=== To do ===
Scan the entries below for the string "Hparse" and copy every line where it turns up.

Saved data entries
# # # # # # #

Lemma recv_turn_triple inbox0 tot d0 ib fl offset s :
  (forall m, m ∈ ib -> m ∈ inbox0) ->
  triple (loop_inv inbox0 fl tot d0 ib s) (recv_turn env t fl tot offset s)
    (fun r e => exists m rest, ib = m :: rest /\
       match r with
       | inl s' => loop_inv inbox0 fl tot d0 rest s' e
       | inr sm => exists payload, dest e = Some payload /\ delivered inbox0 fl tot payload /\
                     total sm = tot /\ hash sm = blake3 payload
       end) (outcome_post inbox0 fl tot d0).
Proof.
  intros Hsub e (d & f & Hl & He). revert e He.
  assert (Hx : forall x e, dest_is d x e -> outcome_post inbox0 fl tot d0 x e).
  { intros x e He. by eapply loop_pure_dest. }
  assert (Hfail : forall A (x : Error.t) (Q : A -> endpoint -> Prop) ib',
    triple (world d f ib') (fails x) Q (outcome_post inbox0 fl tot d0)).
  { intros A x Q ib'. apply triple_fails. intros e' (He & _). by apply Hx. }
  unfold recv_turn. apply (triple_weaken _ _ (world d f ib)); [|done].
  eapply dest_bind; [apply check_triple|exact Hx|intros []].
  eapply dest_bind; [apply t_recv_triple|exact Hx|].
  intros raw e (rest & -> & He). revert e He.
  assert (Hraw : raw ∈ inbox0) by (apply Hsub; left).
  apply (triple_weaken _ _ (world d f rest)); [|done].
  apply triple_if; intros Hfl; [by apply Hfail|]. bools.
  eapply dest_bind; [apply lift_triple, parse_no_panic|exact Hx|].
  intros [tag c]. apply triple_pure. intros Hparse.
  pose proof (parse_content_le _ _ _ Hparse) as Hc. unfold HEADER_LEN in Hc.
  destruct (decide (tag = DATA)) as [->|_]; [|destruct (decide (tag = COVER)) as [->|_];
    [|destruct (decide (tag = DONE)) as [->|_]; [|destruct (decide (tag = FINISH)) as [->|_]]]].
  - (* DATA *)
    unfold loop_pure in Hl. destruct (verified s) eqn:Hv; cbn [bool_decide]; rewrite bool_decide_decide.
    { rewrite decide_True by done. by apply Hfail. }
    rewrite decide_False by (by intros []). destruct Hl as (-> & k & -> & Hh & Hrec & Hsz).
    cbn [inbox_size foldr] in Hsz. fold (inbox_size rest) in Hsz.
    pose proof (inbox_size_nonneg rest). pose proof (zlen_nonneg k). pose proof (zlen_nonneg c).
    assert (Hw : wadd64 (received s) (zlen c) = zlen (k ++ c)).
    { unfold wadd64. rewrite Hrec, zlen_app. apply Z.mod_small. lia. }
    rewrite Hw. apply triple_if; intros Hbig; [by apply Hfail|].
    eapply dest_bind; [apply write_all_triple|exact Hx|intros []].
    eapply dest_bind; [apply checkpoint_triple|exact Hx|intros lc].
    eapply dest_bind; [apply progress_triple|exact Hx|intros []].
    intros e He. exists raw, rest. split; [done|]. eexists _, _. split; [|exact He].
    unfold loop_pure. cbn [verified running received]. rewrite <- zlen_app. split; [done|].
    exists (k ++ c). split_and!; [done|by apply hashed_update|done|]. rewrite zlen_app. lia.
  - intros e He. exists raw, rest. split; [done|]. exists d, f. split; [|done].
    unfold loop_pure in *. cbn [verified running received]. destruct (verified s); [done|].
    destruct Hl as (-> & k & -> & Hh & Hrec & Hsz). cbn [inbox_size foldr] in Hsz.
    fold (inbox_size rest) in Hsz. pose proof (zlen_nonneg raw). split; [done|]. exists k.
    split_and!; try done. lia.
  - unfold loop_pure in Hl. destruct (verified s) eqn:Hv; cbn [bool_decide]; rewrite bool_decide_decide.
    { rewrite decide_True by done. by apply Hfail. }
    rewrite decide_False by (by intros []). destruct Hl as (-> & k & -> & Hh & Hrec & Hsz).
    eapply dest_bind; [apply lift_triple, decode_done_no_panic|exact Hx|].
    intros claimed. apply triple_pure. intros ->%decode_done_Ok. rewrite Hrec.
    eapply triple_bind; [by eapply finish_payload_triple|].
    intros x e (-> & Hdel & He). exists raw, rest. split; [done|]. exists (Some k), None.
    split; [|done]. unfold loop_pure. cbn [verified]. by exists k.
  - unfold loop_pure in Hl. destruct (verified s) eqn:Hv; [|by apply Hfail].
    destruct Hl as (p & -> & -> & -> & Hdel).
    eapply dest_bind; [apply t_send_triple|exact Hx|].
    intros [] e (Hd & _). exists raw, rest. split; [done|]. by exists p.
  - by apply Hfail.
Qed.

# # # # # # #

=== Solution for this exercise ===
  intros [tag c]. apply triple_pure. intros Hparse.
  pose proof (parse_content_le _ _ _ Hparse) as Hc. unfold HEADER_LEN in Hc.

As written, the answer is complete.